Push to extend licenses to unauthorized immigrants resumes in N.J.
With Gov.-elect Phil Murphy ready to take office, proponents of allowing immigrants in the country illegally to get a driver's license are optimistic.Listen 1:58
Without a driver’s license, it’s hard to get around, to open a bank account, or to get into some government buildings.
That’s why some Democrats in New Jersey’s Legislature are renewing a push to create a new kind of license, one that would be accessible to immigrants living in the U.S. illegally.
Previous attempts have stalled, but the new effort occurs as Gov.-elect Phil Murphy prepares to take office Jan. 16. One of his campaign promises was to legalize such license.
“Gov. Christie made it clear he would not sign this legislation, and now we have the opportunity with Gov.-elect Murphy, who said throughout his campaign this was an important issue,” said Shane Derris, chief of staff for Assemblywoman Annette Quijano, D-Union, the main legislator driving the bill forward.
Twelve states and the District of Columbia have expanded driver’s license laws on the books, allowing them to accept a wider range of identification to issue a license. Critics of the license expansions raise concerns about fraud and the benefits of making it easier for people who violate immigration laws to live in the U.S.
The language of New Jersey’s bill is currently being tweaked, but previous versions called for accepting unexpired foreign passports and foreign driver’s licenses, among a long list of other documents, as proof of identity. Applicants will also have to show proof of residency in the Garden State.
Advocates of the bill tout safety as a main factor, arguing that unlicensed drivers have not been tested on the rules of the road and are less likely to have car insurance. More than 460,000 unauthorized immigrants of driving age live in New Jersey, according to the liberal think tank New Jersey Policy Perspective. In some studies, legal driving programs in California and other states coincided with a reduction in hit-and-run accidents.
Proponents of expanding government identification — from municipal identification programs like the one currently under consideration in Philadelphia to driver’s licenses — are also quick to point out that immigrants are not the only beneficiaries.
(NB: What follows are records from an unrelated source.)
Lemma readAudioFrameFrom_noAudioLeft l : forall c,
  noAudioLeft (vsIndex (video c)) (asIndex (audio c)) l = true ->
  exists c',
    readAudioFrameFrom l c = (None, ([], c')) /\ sameButDecoded c c' /\
    leftoverVideo c' = leftoverVideo c ++ framesOf (vsIndex (video c)) l.
Proof.
  induction l as [|[e|[i d|i d|i]] l IH]; intros c; simpl.
  - intros _. exists c. rewrite app_nil_r. split; [reflexivity|].
    split; [apply sameButDecoded_refl | reflexivity].
  - discriminate.
  - intros H. apply andb_prop in H. destruct H as [Hd Hl].
    destruct (i =? vsIndex (video c)) eqn:Hi; simpl in *.
    + destruct d as [e| |f]; [discriminate| |].
      * apply IH. exact Hl.
      * match goal with
        | |- context [readAudioFrameFrom l ?x] => destruct (IH x Hl) as (c' & H1 & H2 & H3)
        end.
        exists c'. split; [exact H1|]. split.
        -- eapply sameButDecoded_trans; [|exact H2]. unfold sameButDecoded. repeat split.
        -- rewrite H3. simpl. rewrite <- app_assoc. reflexivity.
    + destruct d; rewrite ?Hi; apply IH; exact Hl.
  - intros H. apply andb_prop in H. destruct H as [Hd Hl].
    destruct (i =? asIndex (audio c)) eqn:Hi; simpl in *.
    + destruct d as [e| |f]; try discriminate. apply IH. exact Hl.
    + apply IH. exact Hl.
  - intros H. apply IH. exact H.
Qed.


(** With nothing more to play, the decoding loop of a pull goes to its
    end-of-stream branch at once. *)
Lemma decodeInto_at_end fuel ctx room served c :
  noAudioLeft (vsIndex (video c)) (asIndex (audio c)) (upcoming (media c)) = true ->
  leftoverAudio c = [] ->
  exists c1,
    sameButDecoded c c1 /\ upcoming (media c1) = [] /\
    leftoverVideo c1 = leftoverVideo c ++ framesOf (vsIndex (video c)) (upcoming (media c)) /\
    decodeInto (S fuel) ctx (S room) served c =
      if looping c1 then
        match noLockRewindForLooping (setAudioPlayer None c1) with
        | (c2, Some e) => Some (Returned (reply served (Some e), c2))
        | (c2, None) =>
            match noLockHackyAudioReset ctx c2 with
            | Panicked msg => Some (Panicked msg)
            | Returned (c3, Some e) => Some (Returned (reply served (Some e), c3))
            | Returned (c3, None) => Some (Returned (reply served (Some EOF), c3))
            end
        end
      else
        match noLockStop stopModeEndOfVideo (setAudioPlayer None c1) with
        | (c2, Some e) => Some (Returned (reply served (Some e), c2))
        | (c2, None) => Some (Returned (reply served (Some EOF), c2))
        end.
Proof.
  intros Hq Hl.
  destruct (readAudioFrameFrom_noAudioLeft _ c Hq) as (c' & H1 & H2 & H3).
  exists (setMedia (setUpcoming [] (media c')) c').
  split; [eapply sameButDecoded_trans; [exact H2|]; unfold sameButDecoded; repeat split|].
  split; [reflexivity|]. split; [exact H3|].
  cbn [decodeInto]. unfold internalReadAudioFrame. rewrite H1.
  assert (Hl' : leftoverAudio c' = []).
  { unfold sameButDecoded in H2. 
    repeat match goal with H : _ /\ _ |- _ => destruct H end. congruence. }
  cbn [leftoverAudio setMedia]. rewrite Hl'. reflexivity.
Qed.

Lemma Read_at_end strict ctx len c :
  len mod 4 = 0 -> Z.of_nat (List.length (leftoverAudio c)) < len ->
  noAudioLeft (vsIndex (video c)) (asIndex (audio c)) (upcoming (media c)) = true ->
  exists c1,
    sameButDecoded (setLeftoverAudio [] c) c1 /\ upcoming (media c1) = [] /\
    leftoverVideo c1 = leftoverVideo c ++ framesOf (vsIndex (video c)) (upcoming (media c)) /\
    Read strict ctx len c =
      if looping c1 then
        match noLockRewindForLooping (setAudioPlayer None c1) with
        | (c2, Some e) => Some (Returned (reply (leftoverAudio c) (Some e), c2))
        | (c2, None) =>
            match noLockHackyAudioReset ctx c2 with
            | Panicked msg => Some (Panicked msg)
            | Returned (c3, Some e) => Some (Returned (reply (leftoverAudio c) (Some e), c3))
            | Returned (c3, None) => Some (Returned (reply (leftoverAudio c) (Some EOF), c3))
            end
        end
      else
        match noLockStop stopModeEndOfVideo (setAudioPlayer None c1) with
        | (c2, Some e) => Some (Returned (reply (leftoverAudio c) (Some e), c2))
        | (c2, None) => Some (Returned (reply (leftoverAudio c) (Some EOF), c2))
        end.
Proof.
  intros Hmod Hlen Hq. unfold Read. rewrite low_bits_are_remainder, Hmod. cbn [Z.eqb negb].
  destruct (leftoverAudio c) as [|b bs] eqn:Hleft.
  - destruct (Z.to_nat len) as [|r] eqn:Hr; [simpl in Hlen; lia|].
    destruct (decodeInto_at_end (List.length (upcoming (media c))) ctx r [] c Hq Hleft)
      as (c1 & H1 & H2 & H3 & H4).
    exists c1. split; [|split; [exact H2|split; [exact H3|exact H4]]].
    eapply sameButDecoded_trans; [|exact H1].
    unfold sameButDecoded. simpl. rewrite Hleft. repeat split.
  - assert (Hcopy : noLockCopyLeftoverAudio (Z.to_nat len) c = (b :: bs, setLeftoverAudio [] c)).
    { unfold noLockCopyLeftoverAudio. rewrite Hleft.
      rewrite firstn_all2 by (simpl in *; lia).
      rewrite Nat.leb_refl. reflexivity. }
    rewrite Hcopy.
    destruct (Z.to_nat len - List.length (b :: bs))%nat as [|r] eqn:Hr; [simpl in *; lia|].
    destruct (decodeInto_at_end (List.length (upcoming (media c))) ctx r (b :: bs)
                (setLeftoverAudio [] c) Hq eq_refl) as (c1 & H1 & H2 & H3 & H4).
    exists c1. split; [exact H1|]. split; [exact H2|]. split; [exact H3|exact H4].
Qed.


Lemma natural_stop_without_sink c :
  state c <> Stopped -> audioPlayer c = None ->
  let r := noLockStop stopModeEndOfVideo c in
  state (fst r) = Stopped /\ audioPlayer (fst r) = None /\
  staticPosition (fst r) = duration c /\
  lastReadFrame (fst r) = lastReadFrame c /\ leftoverVideo (fst r) = leftoverVideo c /\
  leftoverAudio (fst r) = [] /\
  (videoRewindErr (media c) = None -> audioRewindErr (media c) = None ->
   videoCloseErr (media c) = None -> audioCloseErr (media c) = None ->
   closeDecodeErr (media c) = None -> snd r = None).
Proof.
  intros Hns Hp. cbv zeta. unfold noLockStop.
  cbn [Bool.eqb stopModeManual stopModeEndOfVideo].
  assert (Hgo : forall A (x y : A), match state c with Stopped => x | _ => y end = y).
  { intros A x y. destruct (state c); [contradiction | reflexivity | reflexivity]. }
  rewrite Hgo. unfold noLockEnsureAudioHalt. cbn [audioPlayer setState]. rewrite Hp.
  set (cz := setVideoPendingLoop false _).
  pose proof (PlaybackExtras.with_audio_rewindAndClose_fields cz)
    as (B0 & B1 & B2 & B3 & B4 & B5 & B6 & B7 & B8).
  assert (Herr : videoRewindErr (media c) = None -> audioRewindErr (media c) = None ->
                 videoCloseErr (media c) = None -> audioCloseErr (media c) = None ->
                 closeDecodeErr (media c) = None -> snd (rewindAndClose cz) = None).
  { intros E1 E2 E3 E4 E5. unfold rewindAndClose, VideoRewind, AudioRewind. cbn.
    rewrite E1. cbn. rewrite E2. cbn. rewrite E3, E4. exact E5. }
  destruct (rewindAndClose cz) as [c3 e3]. cbn in *.
  repeat split; try congruence. exact Herr.
Qed.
“We’ve been supportive of this bill for a while now, because of all the benefits it would bring,” said Xavier Torres de Janon, an organizer with the Camden location of Faith in New Jersey. Torres de Janon pointed out that senior citizens, survivors of domestic violence who can’t access their documents, and people who have been homeless could also have an easier time getting driver’s licenses under the law.
In order to work with a federal law called the REAL ID Act, which imposes tighter vetting for state-issued driver’s licenses, New Jersey proposes creating a tiered system. Licenses issued under the proposed “New Jersey Safe and Responsible Driver Act,” would contain a disclaimer on the front, and this language on the back: “This card is not acceptable for official federal purposes. This license is issued only as a license to drive a motor vehicle. It does not establish eligibility for employment, voter registration, or public benefits.”
The state would continue to issue full, federally-compliant licenses to qualifying residents.
Groups in favor of limiting immigration, such as the Federation for American Immigration Reform (FAIR), argue that these licenses send the wrong message.
“You have to question the logic of a program for people, who are not supposed to be in the country in the first place, that’s going to make it easy for them to reside here,” said Dave Ray, communications director with FAIR.